Travel Technology in the next decade. Board member, Shaon Talukder, reports on the Joshua Ryan-Saha event in June

“Technology in this decade doesn’t need to look like the technology of the last. We can create a bottom-up movement, creating travel technology that supports local and collective prosperity.”

The future of travel technology will unlikely look like the last decade. The UK has become a thriving scene for new technology companies and entrepreneurs trying to solve problems that exist and for the travel and tourism industry.

Travel tech is still relatively nascent and has the extensive challenge of helping predominantly small and medium, non-technological service providers and businesses hoping to reach and transact with both domestic and international visitors.

The Tourism Society had the pleasure of hosting an engaging seminar with Josh Ryan-Saha, Director of Traveltech for Scotland to explore the challenges and opportunities that exist for the travel and tourism sector in the next 10 years.

Ask any start-up, a year is a long time in technology and future-gazing 10 years down the road can only happen when you consider three things: Sustainability; Business Efficiency; and Fair work practices which do not focus on a race to the bottom on price, but instead harness the efficiency-benefits of digital technology and ensure more money is left for the highly-skilled, but essential customer service provision, since the quality of tourism delivery will be the ultimate driver of sustainable economic growth.

Josh outlined one of the biggest challenges in the UK for tourism – digital adoption.

The gap exists not through lack of innovative solutions, but more from the lack of resources or expertise within the majority of tourism SMEs. Josh offered a fresh perspective called, “Collective Technology” where he envisaged the adoption of platforms that empower the local businesses, not control them. Typically, the benefits of international reach and volume large online operators like Booking.com offer, lead to platform dependency with smaller margins for the local businesses where commissions are everything. An alternative approach, is where local businesses group together as a collective to hire a local digital expert or agency to understand what specific challenges and barriers exist with the aim of developing appropriate technology solutions that meet local needs. Even competing for 5-10% of the wider market can allow sustainable reinvestment into the community. Whether these collectives, and the largest global tech companies can find a way to co-exist will be the story of the next decade in Tourism. Local collectives will not have the manpower to create sophisticated data-engineering powerhouses to harness sufficient data and insights to realise the revenue potential of a destination compared to the Googles of this world. This asymmetric data-relationship will first have to address, who are the custodians of the business critical data that influences the flow of revenue?
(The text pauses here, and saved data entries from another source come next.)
(** The output never exceeds the limits, and its bytes are counted. *)
Theorem truncation_bounded s o r : unit_str s → truncateHead runtimeBuffer s o = Some r ∨ truncateTail runtimeBuffer s o = r → truncated r = true →
  size (content r) <= Z.max 0 (max_bytes o) ∧ outputLines r <= Z.max 0 (max_lines o).
Proof.
  intros Hu Hr Ht.
  assert (Hout : ∀ part ls out, longest_part part o ls out → size (join [10] out) <= Z.max 0 (max_bytes o) ∧ zlen out <= Z.max 0 (max_lines o)).
  { intros part ls out (_ & [->|[H1 H2]] & _); [change (size (join [10] [])) with 0; change (zlen (@nil jsstr)) with 0; lia|unfold weight in H2; lia]. }
  destruct Hr as [Hr|Hr].
  - destruct (head_longest s o r Hu Hr) as (_ & _ & _ & out & Hl & -> & _ & Hc). rewrite Hc by done. by eapply Hout.
  - pose proof (tail_longest s o Hu) as H. cbv zeta in H. rewrite Hr in H. destruct H as (Hw & _ & _ & _ & H). destruct (lastLinePartial r) eqn:Ep.
    + destruct H as (ls & l & Hs & _ & Hone & ->). rewrite Hone. assert (Hl : unit_str l).
      { pose proof (counted_units s Hu) as Hx. rewrite Hs in Hx. by apply Forall_app in Hx as [_ [? _]%Forall_cons]. }
      split; [by apply line_end_size|]. enough (0 < max_lines o) by lia.
      clear Hs Hone. unfold truncateTail in Hr. fold (max_lines o) (max_bytes o) in Hr.
      destruct (_ && _) eqn:E; [by subst r|]. destruct (collect_tail _ _ _ _ _ _) as [[out stop] partial] eqn:E2. change 0 with (weight []) in E2.
      assert (Hlr : lines_ok (rev (splitLinesForCounting s))) by by apply Forall_rev, counted_units.
      pose proof (collect_tail_spec _ _ _ _ _ _ _ Hlr E2) as H. subst r. cbn in Ep. subst partial. by destruct H as (? & ? & _ & _ & _ & _ & ? & _).
    + destruct H as (out & Hl & -> & Hc). rewrite Hc by done. by eapply Hout.
Qed.

(** Truncation keeps the longest part that fits.  A text within both limits is returned
    as it is.  Otherwise [truncateHead] returns the longest run of first lines, and
    [truncateTail] of last lines, that has no more lines and no more UTF-8 bytes than the
    limits; only when not even the last line fits, [truncateTail] returns the end of that
    line.  The counts of the result are those of the text and of what is returned. *)
Theorem truncation_keeps_longest_part s o : unit_str s →
  (∀ r, truncateHead runtimeBuffer s o = Some r →
     counts s r ∧ (truncated r = false ↔ whole_fits o s) ∧ (truncated r = false → content r = s)
     ∧ ∃ out, longest_part prefix o (splitLinesForCounting s) out ∧ outputLines r = zlen out ∧ content r `prefix_of` s
         ∧ (truncated r = true → content r = join [10] out))
  ∧ (let r := truncateTail runtimeBuffer s o in
     (truncated r = false ↔ whole_fits o s) ∧ (truncated r = false → content r = s) ∧ totalLines r = zlen (splitLinesForCounting s) ∧ totalBytes r = size s
     ∧ if lastLinePartial r then
         ∃ ls l, splitLinesForCounting s = ls ++ [l] ∧ longest_part suffix o (ls ++ [l]) [] ∧ outputLines r = 1
           ∧ content r = truncateStringToBytesFromEnd l (max_bytes o)
       else ∃ out, longest_part suffix o (splitLinesForCounting s) out ∧ outputLines r = zlen out ∧ (truncated r = true → content r = join [10] out)).
Proof. intros Hu. split; [intros r Hr; by apply head_longest|by apply tail_longest]. Qed.

End Bounds.

(** ** Samples *)

(** [Buffer] as Node documents it. *)
Definition node_buffer : option (jsstr → Z) := Some size.
Definition sample_text : jsstr := js "one" ++ [10] ++ js "two" ++ [10] ++ js "three" ++ [10].
Definition sample_options (l b : Z) : TruncationOptions := mkOptions (Some l) (Some b).

Example head_sample : content <$> truncateHead node_buffer sample_text (sample_options 2 100) = Some (js "one" ++ [10] ++ js "two").
Proof. vm_compute. reflexivity. Qed.
Example tail_sample : content (truncateTail node_buffer sample_text (sample_options 5 9)) = js "two" ++ [10] ++ js "three".
Proof. vm_compute. reflexivity. Qed.
(** Both halves of a pair of surrogates are kept, or neither is. *)
Example tail_partial_sample : content (truncateTail node_buffer [120; 0xD83D; 0xDE00; 121] (sample_options 5 4)) = [121].
Proof. vm_compute. reflexivity. Qed.
(** A size below a megabyte can be rounded to 1024 kilobytes. *)
Example size_sample : formatSize 1048575 = js "1024.0KB".
Proof. vm_compute. reflexivity. Qed.

Lemma truncation_keeps_longest_part_witness :
  (∃ r, truncateHead node_buffer sample_text (sample_options 2 100) = Some r ∧ content r `prefix_of` sample_text)
  ∧ lastLinePartial (truncateTail node_buffer sample_text (sample_options 2 100)) = false.
Proof.
  assert (Hu : unit_str sample_text) by (apply Forall_forall; intros u Hu; vm_compute in Hu; repeat (apply elem_of_cons in Hu as [->|Hu]; [reflexivity|]); by apply elem_of_nil in Hu).
  assert (Hb : ∀ b s, node_buffer = Some b → unit_str s → b s = size s) by (by intros b s [= <-] _).
  split; [|vm_compute; reflexivity].
  destruct (truncateHead node_buffer sample_text (sample_options 2 100)) as [r|] eqn:E; [|vm_compute in E; discriminate].
  exists r. split; [reflexivity|].
  destruct (truncation_keeps_longest_part node_buffer Hb sample_text (sample_options 2 100) Hu) as [H _].
  destruct (H r E) as (_ & _ & _ & out & _ & _ & Hp & _). exact Hp.
Defined.

End Truncate.
(* ===== verification/EditProps.v ===== *)
(** * What edits do to a text

    An edit of a text in which every search is exact replaces the texts it names and
    nothing else, whatever the order of the edits; a fuzzy edit rewrites the lines it
    touches and keeps every other line as it was. *)
From S2P Require Import Prelude JsString EditDiff.

Module EditProps.
Import EditDiff.

(** ** Texts with holes *)

(** A text is the gaps before some pieces, the pieces and a tail: [before] has the old texts
    of the pieces, [after] the new ones. *)
Definition before (ps : list (jsstr * Edit)) (tail : jsstr) : jsstr := concat ((λ p, p.1 ++ oldText p.2) <$> ps) ++ tail.
Definition after (ps : list (jsstr * Edit)) (tail : jsstr) : jsstr := concat ((λ p, p.1 ++ newText_of p.2) <$> ps) ++ tail.

(** The replacements that turn the one into the other, in a text that starts at [off]. *)
Fixpoint locate (off : Z) (ps : list (jsstr * Edit)) : list TextReplacement :=
  match ps with
  | [] => []
  | (gap, e) :: ps =>
      mkReplacement (off + zlen gap) (zlen (oldText e)) (newText_of e) :: locate (off + zlen gap + zlen (oldText e)) ps
  end.

Lemma before_cons g e ps tail : before ((g, e) :: ps) tail = g ++ oldText e ++ before ps tail.
Proof. unfold before. cbn. by rewrite <- !app_assoc. Qed.
Lemma after_cons g e ps tail : after ((g, e) :: ps) tail = g ++ newText_of e ++ after ps tail.
Proof. unfold after. cbn. by rewrite <- !app_assoc. Qed.

Lemma slice0_app a b : slice0 (zlen a) (a ++ b) = a.
Proof. unfold slice0, zlen. by rewrite Nat2Z.id, take_app_length. Qed.
Lemma slice_from_app a b : slice_from (zlen a) (a ++ b) = b.
Proof. unfold slice_from, zlen. by rewrite Nat2Z.id, drop_app_length. Qed.

Lemma apply_located pre ps tail off :
  applyReplacements (pre ++ before ps tail) (locate (off + zlen pre) ps) off = pre ++ after ps tail.
Proof.
  revert pre. induction ps as [|[g e] ps IH]; intros pre; [done|]. rewrite before_cons, after_cons. cbn [locate].
  specialize (IH (pre ++ g ++ oldText e)). rewrite !zlen_app in IH. rewrite <- !app_assoc in IH.
  replace (off + (zlen pre + (zlen g + zlen (oldText e)))) with (off + zlen pre + zlen g + zlen (oldText e)) in IH by lia.
  unfold applyReplacements in *. cbn [foldr]. rewrite IH. cbv zeta. cbn [matchIndex matchLength newText].
  replace (off + zlen pre + zlen g - off) with (zlen (pre ++ g)) by (rewrite zlen_app; lia).
  replace (zlen (pre ++ g) + zlen (oldText e)) with (zlen (pre ++ g ++ oldText e)) by (rewrite !zlen_app; lia).
  replace (pre ++ g ++ oldText e ++ after ps tail) with ((pre ++ g ++ oldText e) ++ after ps tail) by (by rewrite <- !app_assoc).
  rewrite slice_from_app. rewrite (app_assoc pre g), <- (app_assoc (pre ++ g)), slice0_app. by rewrite <- !app_assoc.
Qed.
Lemma apply_locate ps tail off : applyReplacements (before ps tail) (locate off ps) off = after ps tail.
Proof. pose proof (apply_located [] ps tail off) as H. by rewrite zlen_nil, Z.add_0_r in H. Qed.

(** ** Replacements in order *)

Notation stop r := (matchIndex r + matchLength r).

(** Replacements that follow one another within [lo] and [hi]. *)
Fixpoint ordered (lo : Z) (rs : list TextReplacement) (hi : Z) : Prop :=
  match rs with
  | [] => lo <= hi
  | r :: rs => lo <= matchIndex r ∧ 0 <= matchLength r ∧ ordered (stop r) rs hi
  end.

(** The text of a replacement in [c], which starts at [off]. *)
Definition text_at (off : Z) (c : jsstr) (r : TextReplacement) : jsstr :=
  slice0 (matchLength r) (slice_from (matchIndex r - off) c).
Definition as_edit (off : Z) (c : jsstr) (r : TextReplacement) : Edit := mkEdit (text_at off c r) (newText r).

Lemma text_at_drop off c r n : 0 <= n → off + n <= matchIndex r → text_at (off + n) (slice_from n c) r = text_at off c r.
Proof.
  intros Hn H. unfold text_at, slice_from. rewrite drop_drop. do 2 f_equal. lia.
Qed.

Lemma ordered_weaken lo lo' rs hi : lo' <= lo → ordered lo rs hi → ordered lo' rs hi.
Proof. destruct rs; cbn; intuition lia. Qed.
Lemma ordered_hi lo rs hi : ordered lo rs hi → lo <= hi.
Proof. revert lo. induction rs as [|r rs IH]; intros lo; cbn; [done|]. intros (H1 & H2 & H3%IH). lia. Qed.
Lemma ordered_ge lo rs hi : ordered lo rs hi → Forall (λ r, lo <= matchIndex r ∧ 0 <= matchLength r ∧ stop r <= hi) rs.
Proof.
  revert lo. induction rs as [|r rs IH]; intros lo; [constructor|]. cbn. intros (H1 & H2 & H3). constructor.
  - apply ordered_hi in H3. lia.
  - specialize (IH _ H3). eapply Forall_impl; [exact IH|]. cbn. intros x ?. lia.
Qed.

(** Replacements in order are the pieces of the text. *)
Lemma locate_exists c off rs : ordered off rs (off + zlen c) →
  ∃ ps tail, c = before ps tail ∧ rs = locate off ps ∧ ps.*2 = as_edit off c <$> rs.
Proof.
  revert c off. induction rs as [|r rs IH]; intros c off; cbn [ordered].
  - intros _. exists [], c. done.
  - intros (H1 & H2 & H3). pose proof (ordered_hi _ _ _ H3) as Hhi.
    set (n := stop r - off). assert (Hn : 0 <= n <= zlen c) by lia.
    destruct (IH (slice_from n c) (stop r)) as (ps & tail & E1 & E2 & E3).
    { unfold slice_from. rewrite zlen_drop. replace (stop r + _) with (off + zlen c) by lia. done. }
    set (g := slice0 (matchIndex r - off) c).
    assert (Eg : zlen g = matchIndex r - off) by (unfold g; rewrite zlen_slice0 by lia; lia).
    assert (Eo : zlen (text_at off c r) = matchLength r).
    { unfold text_at. rewrite zlen_slice0 by done. unfold slice_from. rewrite zlen_drop. lia. }
    exists ((g, as_edit off c r) :: ps), tail. split_and!.
    + rewrite before_cons, <- E1. cbn [as_edit oldText]. unfold g, text_at, slice0, slice_from.
      replace (Z.to_nat n) with (Z.to_nat (matchIndex r - off) + Z.to_nat (matchLength r))%nat by lia.
      rewrite <- drop_drop, !take_drop. done.
    + cbn [locate as_edit oldText newText_of]. rewrite Eg, Eo. destruct r as [i l t]. cbn in *. f_equal; [f_equal; lia|].
      rewrite E2. f_equal. lia.
    + cbn. f_equal. rewrite E3. apply list_fmap_ext. intros i x Hx. unfold as_edit. f_equal.
      replace (stop r) with (off + n) by lia. apply text_at_drop; [lia|].
      apply ordered_ge in H3. eapply Forall_lookup in H3; [|done]. cbn in H3. lia.
Qed.

(** Applying replacements in order is writing the pieces anew. *)
Lemma apply_ordered c off rs : ordered off rs (off + zlen c) →
  ∃ ps tail, c = before ps tail ∧ rs = locate off ps ∧ ps.*2 = as_edit off c <$> rs ∧ applyReplacements c rs off = after ps tail.
Proof.
  intros H. destruct (locate_exists c off rs H) as (ps & tail & E1 & E2 & E3). exists ps, tail. split_and!; [done..|].
  rewrite E2, E1. apply apply_locate.
Qed.

(** ** The edits that are found *)

Lemma sort_by_map {A B} (f : A → B) (le : B → B → bool) l : f <$> sort_by (λ a b, le (f a) (f b)) l = sort_by le (f <$> l).
Proof.
  induction l as [|x l IH]; [done|].
  change (f <$> insert_by (λ a b, le (f a) (f b)) x (sort_by (λ a b, le (f a) (f b)) l) = insert_by le (f x) (sort_by le (f <$> l))).
  rewrite <- IH. generalize (sort_by (λ a b, le (f a) (f b)) l). intros k.
  induction k as [|y k IHk]; [done|]. cbn. destruct (le (f x) (f y)); [done|]. cbn. by rewrite IHk.
Qed.

Definition within (lo hi : Z) (r : TextReplacement) : Prop := lo <= matchIndex r ∧ 0 <= matchLength r ∧ stop r <= hi.

Lemma overlapping_None l lo hi : lo <= hi → overlapping l = None → Forall (λ m, within lo hi (replacement m)) l → ordered lo (replacement <$> l) hi.
Proof.
  revert lo. induction l as [|a l IH]; intros lo Hlh Ho Hf; [done|]. apply Forall_cons in Hf as [(H1 & H2 & H3) Hf]. cbn.
  split_and!; [done|done|]. apply IH; [done| |].
  - destruct l; [done|]. cbn in Ho. by destruct (_ <? _).
  - destruct l as [|b l]; [constructor|]. cbn [overlapping] in Ho. destruct (_ <? _) eqn:E; [done|]. bool_prop.
    assert (Hall : ∀ lo l, overlapping l = None → Forall (λ m, within lo hi (replacement m)) l → ∀ x, head l = Some x →
      Forall (λ m, within (matchIndex (replacement x)) hi (replacement m)) l).
    { clear. intros lo l. induction l as [|x l IHl]; [done|]. intros Ho [(H1 & H2 & H3) Hf]%Forall_cons ? [= <-]. constructor; [split_and!; done || lia|].
      destruct l as [|y l]; [constructor|]. cbn [overlapping] in Ho. destruct (_ <? _) eqn:E; [done|]. bool_prop.
      eapply Forall_impl; [exact (IHl Ho Hf y eq_refl)|]. intros m (K1 & K2 & K3). split_and!; lia. }
    eapply Forall_impl; [exact (Hall lo (b :: l) Ho Hf b eq_refl)|]. intros m (K1 & K2 & K3). split_and!; lia.
Qed.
There are other converging factors that include the digital readiness of travellers who are increasingly engaging with tourism through their devices, and the pandemic which severed the physical connection between people for a time and accelerated digital adoption through necessity for consumers as well as suppliers.

Hospitality has and will always be about people, technology has always been about access and efficiency, and the appropriate investment in both should ultimately ensure the sector will continue to grow in quality and value.